At times it does not rain denying seeds the opportunity to germinate and provide green food for quails. Also, water becomes scarce and they end up dehydrating to death.

Health Issues

Mountain quails are hardy doing well in cold and hot climates. They are strong and robust quails that are not affected by common poultry diseases.

However, they are infested with common chicken mites and lice that hide under their compact plumage. These parasites suck blood and damage the growing feathers.

Using small amounts of diatomaceous earth powder in their dust bathing sand can help get rid of these harmful ecto-parasites?

Quails are also infested with internal worms. Use an effective wormer on a regular basis as recommended by a qualified vet.

Also, you can raise the quail cages and coops above the ground to prevent the birds from collecting eggs that fall with droppings on the ground.

Raising Mountain quails

Quails start from the tiny eggs. To raise these birds successfully, you need to have the right requirements to keep snow mountain quails.

So, where do you start?

Incubating mountain quail eggs

Before you power on your egg incubator or a quail egg hatcher, make sure you have fertilized eggs because they are likely going to hatch into baby quails.

Fertile eggs can be bought from well-known quail breeders or they can be those laid by your quail hens that have mated with a male quail.

For those who do not have egg incubators, you can use some chicken breeds like Cochin bantams and Silkies to hatch them and help raise the young.

Normally Mountain quail eggs will take between 22-25 days to hatch unlike Coturnix quail eggs that take an average of 17-19 days.

You can also choose to buy Mountain quail chicks from hatcheries like McMurray if you do not have the means to hatch some.


After hatching, quail chicks are moved to the brooder where they will remain for the next 6-8 weeks until they are full feathered and able to regulate their body temperatures.
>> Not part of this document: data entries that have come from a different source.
(** * fldd: the shared-library dependency lister of firejail

    A shallow embedding of [src/fldd/main.c].  The two linked lists
    ([libs], [lib_paths]) are lists of strings with the head first, the
    mapped file is a list of bytes addressed from [base], and every
    function of the source is a function over an explicit program state.
    Reads that leave the bytes of the file are a separate outcome
    ([Fault]): what the machine does there (zeros up to the end of the
    page, a signal beyond) is outside the model.  Pointers are addresses
    in [Z]; sums of a pointer and a value taken from the file wrap at the
    pointer width, as they do on the machine. *)

From Stdlib Require Import ZArith List Bool Lia.
From Stdlib.Strings Require Import String Ascii Byte.
Import ListNotations.

Local Open Scope list_scope.
Local Open Scope string_scope.
Local Open Scope Z_scope.

(** The line feed the source writes as a backslash and an n. *)
Definition LF : string := String (ascii_of_nat 10) EmptyString.

(** ** Storage: the singly linked list of names *)

(** [typedef struct storage_t { struct storage_t *next; const char *name; } Storage;]
    The head of the C list is the head of the Rocq list. *)
Definition Storage := list string.

(** [storage_find]: 1 ([true]) when some node's name is [strcmp]-equal. *)
Fixpoint storage_find (ptr : Storage) (name : string) : bool :=
  match ptr with
  | [] => false
  | n :: next => if String.eqb n name then true else storage_find next name
  end.

(** [storage_add]: nothing when the name is found, otherwise a fresh node
    becomes the head.  [malloc] and [strdup] are taken to succeed. *)
Definition storage_add (head : Storage) (name : string) : Storage :=
  if storage_find head name then head else name :: head.

(** ** What the process does to the outside *)

Inductive event : Type :=
| Stderr (msg : string)                 (* fprintf(stderr, ...) *)
| Perror (tag : string)                 (* perror(tag) *)
| Stdout (msg : string)                 (* printf(...) *)
| Dprintf (fd : Z) (msg : string)       (* dprintf(fd, ...) *)
| OpenOut (path : string) (flags mode : Z) (ret : Z)
| CloseFd (fd : Z).

(** The globals of the file ([libs], [lib_paths], [arg_quiet]) and the
    events so far, oldest first. *)
Record state : Type := mkState {
  libs : Storage;
  lib_paths : Storage;
  arg_quiet : bool;
  trace : list event
}.

Definition emit (e : event) (st : state) : state :=
  mkState (libs st) (lib_paths st) (arg_quiet st) (trace st ++ [e])%list.

Definition set_libs (l : Storage) (st : state) : state :=
  mkState l (lib_paths st) (arg_quiet st) (trace st).

Definition set_lib_paths (l : Storage) (st : state) : state :=
  mkState (libs st) l (arg_quiet st) (trace st).

Definition set_quiet (q : bool) (st : state) : state :=
  mkState (libs st) (lib_paths st) q (trace st).

(** [if (!arg_quiet) fprintf(stderr, ...)] *)
Definition warn (msg : string) (st : state) : state :=
  if arg_quiet st then st else emit (Stderr msg) st.

(** [storage_print]: one [dprintf(fd, "%s\n", name)] per node, head first. *)
Fixpoint storage_print (ptr : Storage) (fd : Z) (st : state) : state :=
  match ptr with
  | [] => st
  | n :: next => storage_print next fd (emit (Dprintf fd (n ++ LF)) st)
  end.

(** ** The mapped image *)

Definition image := list byte.

Definition Z_of_byte (b : byte) : Z := Z.of_N (Byte.to_N b).

Definition byte_of_Z (z : Z) : byte :=
  match Byte.of_N (Z.to_N (z mod 256)) with
  | Some b => b
  | None => x00
  end.

(** One byte at address [a] of the mapping that starts at [base];
    [None] when [a] is not one of the mapped bytes. *)
Definition load_byte (m : image) (base a : Z) : option Z :=
  if base <=? a then option_map Z_of_byte (nth_error m (Z.to_nat (a - base)))
  else None.

(** [n] bytes, little endian (the host the default paths name is x86). *)
Fixpoint load_le (m : image) (base a : Z) (n : nat) : option Z :=
  match n with
  | O => Some 0
  | S n' =>
      match load_byte m base a, load_le m base (a + 1) n' with
      | Some b, Some r => Some (b + 256 * r)
      | _, _ => None
      end
  end.

Fixpoint upd (m : image) (i : nat) (b : byte) : image :=
  match m, i with
  | [], _ => []
  | _ :: t, O => b :: t
  | h :: t, S j => h :: upd t j b
  end.

(** [n] bytes written, little endian.  The source writes only where it
    has just read, so the place is a mapped one. *)
Fixpoint store_le (m : image) (base a : Z) (n : nat) (v : Z) : image :=
  match n with
  | O => m
  | S n' =>
      store_le (upd m (Z.to_nat (a - base)) (byte_of_Z v)) base (a + 1) n' (v / 256)
  end.

(** The NUL-terminated string that starts at the head of [l]; [None] when
    the bytes end before a NUL. *)
Fixpoint cstring_of (l : list byte) : option string :=
  match l with
  | [] => None
  | b :: r =>
      if Byte.eqb b x00 then Some EmptyString
      else option_map (String (ascii_of_byte b)) (cstring_of r)
  end.

Definition cstring (m : image) (base a : Z) : option string :=
  if base <=? a then cstring_of (skipn (Z.to_nat (a - base)) m) else None.

(** ** What <elf.h> fixes: sizes and field places *)

Record field : Type := mkField { f_off : Z; f_len : nat }.

(** The structure layouts the source takes from the system header, by
    [__LP64__]: pointer width in bits, structure sizes, and the fields the
    source reads. *)
Record elf_abi : Type := mkAbi {
  ptr_bits : Z;
  sizeof_Ehdr : Z;
  e_shoff : field;
  e_phnum : field;
  e_shnum : field;
  sizeof_Phdr : Z;
  p_type : field;
  p_offset : field;
  sizeof_Shdr : Z;
  sh_type : field;
  sh_offset : field;
  sh_size : field;
  sizeof_Dyn : Z;
  d_tag : field;
  d_ptr : field
}.

Definition Elf64 : elf_abi :=
  mkAbi 64
        64 (mkField 40 8) (mkField 56 2) (mkField 60 2)
        56 (mkField 0 4) (mkField 8 8)
        64 (mkField 4 4) (mkField 24 8) (mkField 32 8)
        16 (mkField 0 8) (mkField 8 8).

Definition Elf32 : elf_abi :=
  mkAbi 32
        52 (mkField 32 4) (mkField 44 2) (mkField 48 2)
        32 (mkField 0 4) (mkField 4 4)
        40 (mkField 4 4) (mkField 16 4) (mkField 20 4)
        8 (mkField 0 4) (mkField 4 4).

Definition ELFMAG : list Z := [127; 69; 76; 70].   (* "\177ELF", SELFMAG = 4 *)
Definition PT_INTERP : Z := 3.
Definition SHT_NULL : Z := 0.
Definition SHT_STRTAB : Z := 3.
Definition SHT_DYNAMIC : Z := 6.
Definition DT_NEEDED : Z := 1.
Definition DT_RPATH : Z := 15.
Definition DT_RUNPATH : Z := 29.
Definition STDOUT_FILENO : Z := 1.
Definition O_WRONLY : Z := 1.
Definition O_CREAT : Z := 64.
Definition O_TRUNC : Z := 512.
Definition NULL : Z := 0.

(** ** The environment of one run *)

Record file : Type := mkFile {
  f_access : bool;      (* access(path, R_OK) == 0 *)
  f_open : bool;        (* open(path, O_RDONLY) >= 0 *)
  f_bytes : image
}.

Record world : Type := mkWorld {
  LP64 : bool;                           (* is __LP64__ defined *)
  LIBDIR : string;                       (* the build-time macro *)
  files : list (string * file);          (* the paths that exist *)
  mmap_base : Z;                         (* the address mmap returns *)
  getenv_FIREJAIL_QUIET : option string;
  open_out : Z                           (* what open(argv[2], ...) returns *)
}.

Definition abi (W : world) : elf_abi := if LP64 W then Elf64 else Elf32.

Fixpoint lookup (fs : list (string * file)) (path : string) : option file :=
  match fs with
  | [] => None
  | (p, f) :: rest => if String.eqb p path then Some f else lookup rest path
  end.

(** [access(path, R_OK) == 0] *)
Definition access_ok (W : world) (path : string) : bool :=
  match lookup (files W) path with
  | Some f => f_access f
  | None => false
  end.

(** [open(path, O_RDONLY)]: the bytes behind the descriptor, or failure. *)
Definition open_rdonly (W : world) (path : string) : option image :=
  match lookup (files W) path with
  | Some f => if f_open f then Some (f_bytes f) else None
  | None => None
  end.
Always ensure that the brooder temperatures remain at optimum temperatures of 95 degrees. If the warmth exceeds the above temperatures, the chicks may bake to death.

When the temperatures are low, they chill and get too cold succumbing to hypothermia. Use a thermometer to tell the temperature or observe the bird’s behavior.

If the baby quails are evenly scattered in the quail brooder, the conditions are optimum. When they are huddled together under the heat source they are cold and when they are far away from the heat source and crowded in one corner, it is too hot for them.


Unlike chickens, mountain quails are game birds and require feeds that contain protein at the level of 28-30%.

Common chicken feeds you get from your local store do not have this protein content. But instead when you go to your feed store, ask for a game bird feed that is rich in protein.

Apart from food, quails require plenty of clean drinking water to keep their bodies hydrated and cool. Because quail chicks are very small, they can easily drown in common waterers and die.

Instead, use soda bottle caps as your quail waterer because they will hold enough amounts for these tiny critters to drink.


Quail coops are very important because they will shelter these birds from harsh elements and keep them away from predators.

Because quails are small and flightily, they don’t require large coops with high roofs. Birds living in such coops, they will easily fly when frightened and break their wings and necks to death.

Mountain quails can be raised in stacked cages that occupy small space and make it easy to monitor their behavior.

If you intend to let them graze, construct a quail run that has hawk netting or a chicken wire all around and over to prevent them from flying away. Choose a netting that has tiny spaces that cannot let the birds escape.